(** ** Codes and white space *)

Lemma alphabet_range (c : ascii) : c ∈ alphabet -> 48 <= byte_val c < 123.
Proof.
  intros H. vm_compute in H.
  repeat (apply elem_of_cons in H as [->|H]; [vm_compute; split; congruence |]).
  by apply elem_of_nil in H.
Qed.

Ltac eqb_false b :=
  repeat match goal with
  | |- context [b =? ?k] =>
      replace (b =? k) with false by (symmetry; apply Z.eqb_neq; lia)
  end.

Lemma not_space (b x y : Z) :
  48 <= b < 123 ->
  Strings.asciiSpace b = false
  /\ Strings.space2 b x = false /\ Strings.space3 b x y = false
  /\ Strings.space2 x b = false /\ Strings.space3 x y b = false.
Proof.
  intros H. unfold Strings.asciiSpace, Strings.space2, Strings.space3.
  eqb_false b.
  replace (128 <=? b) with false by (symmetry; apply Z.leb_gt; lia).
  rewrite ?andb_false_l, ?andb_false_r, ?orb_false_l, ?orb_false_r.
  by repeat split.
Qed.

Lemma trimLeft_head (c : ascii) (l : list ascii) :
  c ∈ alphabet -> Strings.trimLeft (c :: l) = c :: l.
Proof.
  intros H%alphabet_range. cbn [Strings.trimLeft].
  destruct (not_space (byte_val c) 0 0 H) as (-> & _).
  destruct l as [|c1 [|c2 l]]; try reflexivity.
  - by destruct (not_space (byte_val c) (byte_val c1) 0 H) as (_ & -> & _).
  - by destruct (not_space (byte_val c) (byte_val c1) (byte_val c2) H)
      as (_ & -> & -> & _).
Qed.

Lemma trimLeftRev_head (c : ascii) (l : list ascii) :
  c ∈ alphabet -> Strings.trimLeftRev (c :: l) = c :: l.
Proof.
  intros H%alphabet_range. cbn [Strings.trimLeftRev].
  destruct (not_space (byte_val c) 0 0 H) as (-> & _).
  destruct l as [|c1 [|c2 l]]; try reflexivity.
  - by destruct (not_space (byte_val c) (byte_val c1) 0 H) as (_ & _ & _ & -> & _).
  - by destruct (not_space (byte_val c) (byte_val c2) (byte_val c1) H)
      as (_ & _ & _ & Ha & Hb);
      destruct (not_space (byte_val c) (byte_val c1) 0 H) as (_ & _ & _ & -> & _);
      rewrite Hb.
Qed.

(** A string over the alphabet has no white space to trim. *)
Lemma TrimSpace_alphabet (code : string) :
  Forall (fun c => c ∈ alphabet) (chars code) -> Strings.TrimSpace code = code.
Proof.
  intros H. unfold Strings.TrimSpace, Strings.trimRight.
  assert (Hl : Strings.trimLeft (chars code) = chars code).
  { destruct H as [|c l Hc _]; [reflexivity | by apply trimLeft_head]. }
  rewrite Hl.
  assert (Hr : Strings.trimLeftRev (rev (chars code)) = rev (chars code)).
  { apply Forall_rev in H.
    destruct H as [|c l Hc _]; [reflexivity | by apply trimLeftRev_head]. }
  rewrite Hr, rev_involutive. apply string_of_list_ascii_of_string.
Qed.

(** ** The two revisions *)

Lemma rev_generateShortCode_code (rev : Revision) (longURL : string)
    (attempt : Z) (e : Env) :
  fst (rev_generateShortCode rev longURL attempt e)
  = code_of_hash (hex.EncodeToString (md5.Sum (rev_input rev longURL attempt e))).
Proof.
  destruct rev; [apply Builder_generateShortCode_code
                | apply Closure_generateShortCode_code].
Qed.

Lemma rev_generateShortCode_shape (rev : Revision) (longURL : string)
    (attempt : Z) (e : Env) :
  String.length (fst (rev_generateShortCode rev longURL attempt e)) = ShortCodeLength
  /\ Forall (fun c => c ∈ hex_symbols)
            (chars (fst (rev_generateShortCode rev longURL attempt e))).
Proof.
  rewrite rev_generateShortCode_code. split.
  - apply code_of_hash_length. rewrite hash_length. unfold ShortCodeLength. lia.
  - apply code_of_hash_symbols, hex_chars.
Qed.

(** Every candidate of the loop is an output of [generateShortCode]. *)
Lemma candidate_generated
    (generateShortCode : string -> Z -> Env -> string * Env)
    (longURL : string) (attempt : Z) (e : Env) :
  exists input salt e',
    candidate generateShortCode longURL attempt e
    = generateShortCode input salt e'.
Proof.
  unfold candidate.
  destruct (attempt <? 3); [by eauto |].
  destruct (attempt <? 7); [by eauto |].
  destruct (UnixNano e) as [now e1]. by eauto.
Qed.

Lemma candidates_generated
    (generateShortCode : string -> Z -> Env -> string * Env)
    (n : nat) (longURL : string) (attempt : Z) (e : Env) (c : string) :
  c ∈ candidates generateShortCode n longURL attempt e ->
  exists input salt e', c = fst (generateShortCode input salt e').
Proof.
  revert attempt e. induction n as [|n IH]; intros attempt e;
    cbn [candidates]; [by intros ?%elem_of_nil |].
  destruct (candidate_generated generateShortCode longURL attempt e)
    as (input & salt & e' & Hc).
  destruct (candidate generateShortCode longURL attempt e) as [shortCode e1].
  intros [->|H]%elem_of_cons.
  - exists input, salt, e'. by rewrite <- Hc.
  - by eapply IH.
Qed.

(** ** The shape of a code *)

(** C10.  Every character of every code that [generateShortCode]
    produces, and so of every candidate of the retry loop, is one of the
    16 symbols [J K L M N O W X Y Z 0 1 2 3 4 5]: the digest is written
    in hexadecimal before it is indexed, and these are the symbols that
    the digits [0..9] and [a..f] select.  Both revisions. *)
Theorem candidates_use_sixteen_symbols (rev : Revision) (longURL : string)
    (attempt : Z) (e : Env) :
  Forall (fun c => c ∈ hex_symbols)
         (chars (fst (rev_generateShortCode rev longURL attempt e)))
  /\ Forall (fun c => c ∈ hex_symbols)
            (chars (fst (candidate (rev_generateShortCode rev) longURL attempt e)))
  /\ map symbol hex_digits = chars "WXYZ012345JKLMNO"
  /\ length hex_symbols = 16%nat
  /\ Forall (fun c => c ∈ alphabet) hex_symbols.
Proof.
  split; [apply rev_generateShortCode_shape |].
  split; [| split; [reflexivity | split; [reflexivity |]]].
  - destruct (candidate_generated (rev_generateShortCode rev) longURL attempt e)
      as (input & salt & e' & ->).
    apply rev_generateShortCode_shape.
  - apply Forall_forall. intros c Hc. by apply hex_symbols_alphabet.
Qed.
==
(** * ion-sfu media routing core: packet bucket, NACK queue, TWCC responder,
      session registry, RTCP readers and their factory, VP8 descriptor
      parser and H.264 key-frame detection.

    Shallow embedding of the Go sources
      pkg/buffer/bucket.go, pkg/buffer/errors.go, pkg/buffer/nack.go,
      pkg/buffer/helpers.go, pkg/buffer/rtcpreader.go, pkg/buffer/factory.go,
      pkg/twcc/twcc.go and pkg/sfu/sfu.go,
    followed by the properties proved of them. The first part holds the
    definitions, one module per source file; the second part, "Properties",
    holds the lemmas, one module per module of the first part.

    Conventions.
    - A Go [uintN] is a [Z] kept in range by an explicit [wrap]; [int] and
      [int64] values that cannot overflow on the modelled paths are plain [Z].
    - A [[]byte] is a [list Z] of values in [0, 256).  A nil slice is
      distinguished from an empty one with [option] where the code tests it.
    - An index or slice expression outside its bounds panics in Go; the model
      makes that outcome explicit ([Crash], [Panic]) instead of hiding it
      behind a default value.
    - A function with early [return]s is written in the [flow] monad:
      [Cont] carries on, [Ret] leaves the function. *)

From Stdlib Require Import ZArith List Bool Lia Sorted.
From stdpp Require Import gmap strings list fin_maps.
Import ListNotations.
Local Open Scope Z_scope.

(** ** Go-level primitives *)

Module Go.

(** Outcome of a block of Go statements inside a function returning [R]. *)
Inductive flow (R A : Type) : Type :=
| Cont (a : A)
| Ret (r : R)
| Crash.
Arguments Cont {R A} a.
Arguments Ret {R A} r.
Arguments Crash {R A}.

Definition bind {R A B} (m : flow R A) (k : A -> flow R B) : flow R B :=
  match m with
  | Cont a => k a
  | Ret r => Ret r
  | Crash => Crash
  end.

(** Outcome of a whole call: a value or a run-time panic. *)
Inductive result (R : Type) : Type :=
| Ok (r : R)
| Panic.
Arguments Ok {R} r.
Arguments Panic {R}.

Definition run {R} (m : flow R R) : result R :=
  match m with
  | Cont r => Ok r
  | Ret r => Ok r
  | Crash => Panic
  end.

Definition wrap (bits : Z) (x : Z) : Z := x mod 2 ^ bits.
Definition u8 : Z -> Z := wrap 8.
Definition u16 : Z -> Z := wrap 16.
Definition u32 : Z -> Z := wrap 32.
...
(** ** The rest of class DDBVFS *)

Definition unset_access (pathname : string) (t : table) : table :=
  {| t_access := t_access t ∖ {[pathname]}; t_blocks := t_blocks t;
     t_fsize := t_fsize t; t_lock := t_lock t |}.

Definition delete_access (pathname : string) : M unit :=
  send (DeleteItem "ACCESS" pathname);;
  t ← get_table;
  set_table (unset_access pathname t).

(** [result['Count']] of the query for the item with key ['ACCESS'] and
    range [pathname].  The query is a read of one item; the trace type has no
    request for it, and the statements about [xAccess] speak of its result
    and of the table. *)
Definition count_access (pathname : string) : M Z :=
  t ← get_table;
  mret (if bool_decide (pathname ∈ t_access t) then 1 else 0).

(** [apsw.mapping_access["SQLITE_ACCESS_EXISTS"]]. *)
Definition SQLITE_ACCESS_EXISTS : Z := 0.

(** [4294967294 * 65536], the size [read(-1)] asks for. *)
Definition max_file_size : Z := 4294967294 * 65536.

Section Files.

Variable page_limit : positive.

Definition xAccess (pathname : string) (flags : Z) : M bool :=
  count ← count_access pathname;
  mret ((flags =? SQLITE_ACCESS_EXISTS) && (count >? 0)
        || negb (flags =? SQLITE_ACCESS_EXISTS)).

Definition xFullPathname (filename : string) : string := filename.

* **EXERCISE REQUIREMENTS**: Going through the listing above, count the lines in which the word "that" appears, and give only the number.

* **ANSWER SPACE**: 4